To simplify the expression, we start with the first term: \[ \frac{\sin x}{\cos x \cdot \tan x} = \frac{\sin x}{\cos x \cdot \frac{\sin x}{\cos x}} = \frac{\sin x}{\frac{\sin x}{\cos x}} = \cos x \] Next, for the second term, we can use the identities \(\sin(180^\circ + x) = -\sin x\) and \(\cos(90^\circ - x) = \sin x\): \[ \sin(180^\circ + x) \cos(90^\circ - x) = -\sin x \cdot \sin x = -\sin^2 x \] Now substituting back, we get: \[ \cos x - \sin^2 x \] Using the identity \(\sin^2 x = 1 - \cos^2 x\), we rewrite it as: \[ \cos x - (1 - \cos^2 x) = \cos x - 1 + \cos^2 x = \cos^2 x + \cos x - 1 \] Thus, we have simplified the expression to one trigonometric term that is not quite neatly put yet, so: \[ \cos^2 x + \cos x - 1 \] Now, moving to the identity proof: To prove the identity, start with the left-hand side: \[ \frac{\cos 2\beta}{(\cos \beta + \sin \beta)^3} \] Use \( \cos 2\beta = \cos^2\beta - \sin^2\beta \) and rearrange as needed.
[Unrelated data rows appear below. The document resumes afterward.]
(** X15: the copy of the contents of a regular file never opens, writes,
    truncates or removes the destination file itself.  On the destination
    host it creates, fills and adjusts the temporary [dp.tmp] and renames
    it to [dp]; apart from that rename only [chflags] names [dp]. *)
Theorem copy_contents_goes_through_temporary {W : Type} (os : HostOps W)
    (opt : Options) (fuel : nat) (spath dp : string) (st1 st2 : stat)
    (size r r' : Z) (s s' : state W) :
  copy_contents os opt fuel spath dp st1 st2 size r s = Some (r', s') ->
  exists evs,
    events s' = (events s ++ evs)%list /\
    Forall (fun e => via_temp dp e = true) evs.
Proof.
  intros H.
  exact (tidy_copy_contents os opt dp fuel spath st1 st2 size r s r' s' H).
Qed.

Lemma copy_contents_goes_through_temporary_witness :
  let s := MemFS.start Scenarios.stale_entry [] in
  let s' := snd (default (0, s)
                   (copy_contents MemFS.ops MemFS.defaults 3 "s/b" "d/b"
                      (MemFS.n_stat (MemFS.file 3 1 3 50 "xyz"))
                      MemFS.no_junk 3 0 s)) in
  MemFS.m_lstat DstHost "d/b" (world s') <> None /\
  exists evs,
    events s' = (events s ++ evs)%list /\
    Forall (fun e => via_temp "d/b" e = true) evs.
Proof.
  intros s s'. split; [vm_compute; discriminate|].
  apply (copy_contents_goes_through_temporary MemFS.ops MemFS.defaults 3
           "s/b" "d/b" (MemFS.n_stat (MemFS.file 3 1 3 50 "xyz"))
           MemFS.no_junk 3 0 0 s s').
  vm_compute. reflexivity.
Defined.

(** ** checkHLPath *)

(** X16: [checkHLPath] only ever proposes the file at the -H base plus
    the destination path without its first [DstBaseLen] characters, and
    only when [stat] finds it with the size, owner, group and time of the
    source; with force mode off that one [stat] is all it does. *)
Theorem checkHLPath_proposes_matching_file {W : Type} (os : HostOps W)
    (opt : Options) (fuel : nat) (hlbase spath dpath hp : string)
    (st1 : stat) (s s' : state W) :
  checkHLPath os opt fuel hlbase st1 spath dpath s = Some (Some hp, s') ->
  hp = hlbase ++ str_drop (DstBaseLen opt) dpath /\
  exists sthl,
    os_stat os DstHost hp (world s) = Some sthl /\
    st_size st1 = st_size sthl /\
    st_uid st1 = st_uid sthl /\
    st_gid st1 = st_gid sthl /\
    st_mtime st1 = st_mtime sthl /\
    (ForceOpt opt = 0 -> s' = add_event (EvStat DstHost hp (Some sthl)) s).
Proof.
  unfold checkHLPath. set (hpath := hlbase ++ _). intros H.
  apply bind_inv in H. destruct H as (r & s1 & Hst & H).
  unfold hc_stat in Hst. injection Hst as <- <-.
  destruct (os_stat os DstHost hpath (world s)) as [sthl|] eqn:Est;
    [|discriminate].
  destruct (negb (st_size st1 =? st_size sthl) ||
            negb (st_uid st1 =? st_uid sthl) ||
            negb (st_gid st1 =? st_gid sthl) ||
            negb (st_mtime st1 =? st_mtime sthl)) eqn:Ecmp; [discriminate|].
  apply orb_false_elim in Ecmp. destruct Ecmp as [Ecmp Emt].
  apply orb_false_elim in Ecmp. destruct Ecmp as [Ecmp Eg].
  apply orb_false_elim in Ecmp. destruct Ecmp as [Esz Eu].
  apply negb_false_iff, Z.eqb_eq in Esz, Eu, Eg, Emt.
  assert (Hhp : hp = hpath).
  { destruct (truthy (ForceOpt opt)).
    - apply bind_inv in H. destruct H as (fd1 & s2 & _ & H).
      apply bind_inv in H. destruct H as (fd2 & s3 & _ & H).
      apply bind_inv in H. destruct H as (good & s4 & _ & H).
      apply bind_inv in H. destruct H as (u1 & s5 & _ & H).
      apply bind_inv in H. destruct H as (u2 & s6 & _ & H).
      destruct good; injection H as H _; congruence.
    - injection H as H _. congruence. }
  subst hp. split; [reflexivity|].
  exists sthl. do 5 (split; [assumption|]).
  intros Hf. unfold truthy in H. rewrite Hf in H.
  change (negb (0 =? 0)) with false in H. cbv iota in H.
  now injection H as <-.
Qed.

Lemma checkHLPath_proposes_matching_file_witness :
  let s := MemFS.start Scenarios.beside_older_copy [] in
  let st1 := MemFS.n_stat (MemFS.file 2 1 5 100 "hello") in
  exists s',
    checkHLPath MemFS.ops Scenarios.with_base 3 "h" st1 "s/a" "d/a" s
      = Some (Some "h/a", s') /\
    exists sthl,
      os_stat MemFS.ops DstHost "h/a" (world s) = Some sthl /\
      st_size st1 = st_size sthl /\
      st_mtime st1 = st_mtime sthl.
Proof.
  intros s st1.
  pose (s' := snd (default (None, s)
                     (checkHLPath MemFS.ops Scenarios.with_base 3 "h" st1
                        "s/a" "d/a" s))).
  assert (E : checkHLPath MemFS.ops Scenarios.with_base 3 "h" st1
                "s/a" "d/a" s = Some (Some "h/a", s'))
    by (vm_compute; reflexivity).
  exists s'. split; [exact E|].
  destruct (checkHLPath_proposes_matching_file MemFS.ops Scenarios.with_base
              3 "h" "s/a" "d/a" "h/a" st1 s s' E)
    as (_ & sthl & Hst & Hsz & _ & _ & Hmt & _).
  exists sthl. auto.
Defined.

(** ** Directories on another device *)

Section Runs.

Context {W : Type}.
Variable os : HostOps W.
Variable opt : Options.

Lemma runs_ret {A : Type} (a : A) : runs (W:=W) (ret a).
Proof. intros s. discriminate. Qed.

Lemma runs_bind {A B : Type} (m : M W A) (k : A -> M W B) :
  runs m -> (forall a, runs (k a)) -> runs (bind m k).
Proof.
  intros Hm Hk s. rewrite bind_run.
  destruct (m s) as [[a s1]|] eqn:E; [apply Hk|].
  exfalso. exact (Hm s E).
Qed.

Lemma runs_when (b : bool) (m : M W unit) : runs m -> runs (when b m).
Proof. intros H. destruct b; [exact H|apply runs_ret]. Qed.

Lemma runs_sys (c : syscall) : runs (sys os c).
Proof. intros s. rewrite sys_run. discriminate. Qed.

Lemma runs_lstat h p : runs (hc_lstat os h p).
Proof. intros s. discriminate. Qed.

Lemma runs_opendir h p : runs (hc_opendir os h p).
Proof. intros s. discriminate. Qed.

Lemma runs_fgets p : runs (hc_fgets os p).
Proof. intros s. discriminate. Qed.

Lemma runs_fsmid id dp : runs (fsmid_check os id dp).
Proof.
  intros s. unfold fsmid_check.
  destruct (os_fsmid_check os id dp (world s)). discriminate.
Qed.

Lemma runs_md5 sp dp : runs (md5_check os sp dp).
Proof.
  intros s. unfold md5_check.
  destruct (os_md5_check os sp dp (world s)). discriminate.
Qed.

Lemma runs_emit e : runs (W:=W) (emit e).
Proof. intros s. discriminate. Qed.

Lemma runs_count f : runs (W:=W) (count f).
Proof. intros s. discriminate. Qed.

Lemma runs_get_errno : runs (W:=W) get_errno.
Proof. intros s. discriminate. Qed.

Lemma runs_modify_hltable f : runs (W:=W) (modify_hltable f).
Proof. intros s. discriminate. Qed.

End Runs.

(** Break a computation into its calls and see that each one returns. *)
Ltac runs_all :=
  repeat first
    [ apply runs_ret | apply runs_sys | apply runs_lstat | apply runs_opendir
    | apply runs_fgets | apply runs_fsmid | apply runs_md5 | apply runs_emit
    | apply runs_count | apply runs_get_errno | apply runs_modify_hltable
    | assumption
    | match goal with
      | H : forall _, _ |- runs _ => apply H
      end
    | apply runs_when
    | apply runs_bind; [|intros ?]
    | match goal with
      | |- runs (if ?b then _ else _) => destruct b
      | |- runs (match ?x with _ => _ end) => destruct x
      | |- runs (let '(_, _) := ?x in _) => destruct x
      end
    | progress unfold logerr, logstd, hc_remove, hc_rmdir, hc_mkdir,
        hc_chown, hc_lchown, hc_chmod, hc_chflags, hc_utimes, hc_umask,
        hc_rename, hc_link, hc_symlink, mknod, hc_open, hc_write, hc_close ].

Section MountPoint.

Context {W : Type}.
Variable os : HostOps W.
Variable opt : Options.
Variable junk : stat.

Lemma bind_ext {A B : Type} (m : M W A) (k1 k2 : A -> M W B) (s : state W) :
  (forall a s1, k1 a s1 = k2 a s1) -> bind m k1 s = bind m k2 s.
Proof.
  intros H. rewrite !bind_run. destruct (m s) as [[a s1]|]; [apply H|reflexivity].
Qed.

Lemma runs_cpignore_lines (bufs : list string) :
  forall lst, runs (W:=W) (cpignore_lines lst bufs).
Proof.
  induction bufs as [|buf rest IH]; intros lst; cbn [cpignore_lines].
  - apply runs_ret.
  - unfold cpignore_line. runs_all.
Qed.

Lemma runs_load_ignores (spath : string) (lst : IgnList) :
  runs (load_ignores os opt spath lst).
Proof.
  unfold load_ignores. pose proof runs_cpignore_lines as Hc. runs_all.
Qed.

Lemma runs_dir_prepare spath dpath st1 st2 r :
  runs (dir_prepare os opt spath dpath st1 st2 r).
Proof. unfold dir_prepare. runs_all. Qed.

Lemma runs_dir_fixup dp st1 st2 v : runs (dir_fixup os opt dp st1 st2 v).
Proof. unfold dir_fixup. runs_all. Qed.

Lemma runs_nochange_check spath dpath st1 st2 v hln size :
  runs (nochange_check os opt spath dpath st1 st2 v hln size).
Proof. unfold nochange_check. runs_all. Qed.

Lemma copy_directory_no_descent
    (rec rec' : string -> option string -> Z -> Z -> M W Z)
    (prune prune' : string -> Z -> M W unit)
    (spath : string) (dpath : option string) (sdevNo ddevNo : Z)
    (st1 st2 : stat) (v : bool) (r fres : Z) (lst : IgnList) (s : state W) :
  (0 <=? int32 sdevNo) && negb (st_dev st1 =? sdevNo) = true ->
  copy_directory os opt rec prune spath dpath sdevNo ddevNo st1 st2 v
                 r fres lst s =
  copy_directory os opt rec' prune' spath dpath sdevNo ddevNo st1 st2 v
                 r fres lst s.
Proof.
  intros Hc. unfold copy_directory. rewrite Hc.
  apply bind_ext. intros _ s1.
  apply bind_ext. intros [ents|] s2; [|reflexivity].
  apply bind_ext. intros [[st2' r'] noLoop] s3.
  destruct ((0 <=? int32 ddevNo) && negb (st_dev st2' =? ddevNo));
    apply bind_ext; intros lst1 s4;
    change (1 =? 0) with false; cbv iota; reflexivity.
Qed.

Lemma runs_copy_directory_no_descent
    (rec : string -> option string -> Z -> Z -> M W Z)
    (prune : string -> Z -> M W unit)
    (spath : string) (dpath : option string) (sdevNo ddevNo : Z)
    (st1 st2 : stat) (v : bool) (r fres : Z) (lst : IgnList) :
  (0 <=? int32 sdevNo) && negb (st_dev st1 =? sdevNo) = true ->
  runs (copy_directory os opt rec prune spath dpath sdevNo ddevNo st1 st2 v
                       r fres lst).
Proof.
  intros Hc. unfold copy_directory. rewrite Hc.
  apply runs_bind; [runs_all|intros _].
  apply runs_bind; [runs_all|intros [ents|]]; [|apply runs_ret].
  apply runs_bind; [apply runs_dir_prepare|intros [[st2' r'] noLoop]].
  pose proof runs_dir_fixup as Hf.
  destruct ((0 <=? int32 ddevNo) && negb (st_dev st2' =? ddevNo));
    (apply runs_bind; [apply runs_load_ignores|intros lst1]);
    change (1 =? 0) with false; cbv iota; runs_all.
Qed.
The cubic in the denominator expands, but a substitution of \( u = \sin \beta + \cos \beta \) may help. Use identities \( 1 + \sin(2\beta) = 2\sin^2(\beta + 45^\circ) \), and explore various algebraic manipulations to combine. Check if equating and simplifying both sides lead to matching forms, where \( \cos \beta \) and \( \sin \beta \) indeed open doors to integrate for balance. With some algebraic transformations and a sprinkle of patient calculations, match it up, and voilà! Meaning it often encourages cadets of maths to not shy away from multiple paths to verify truths.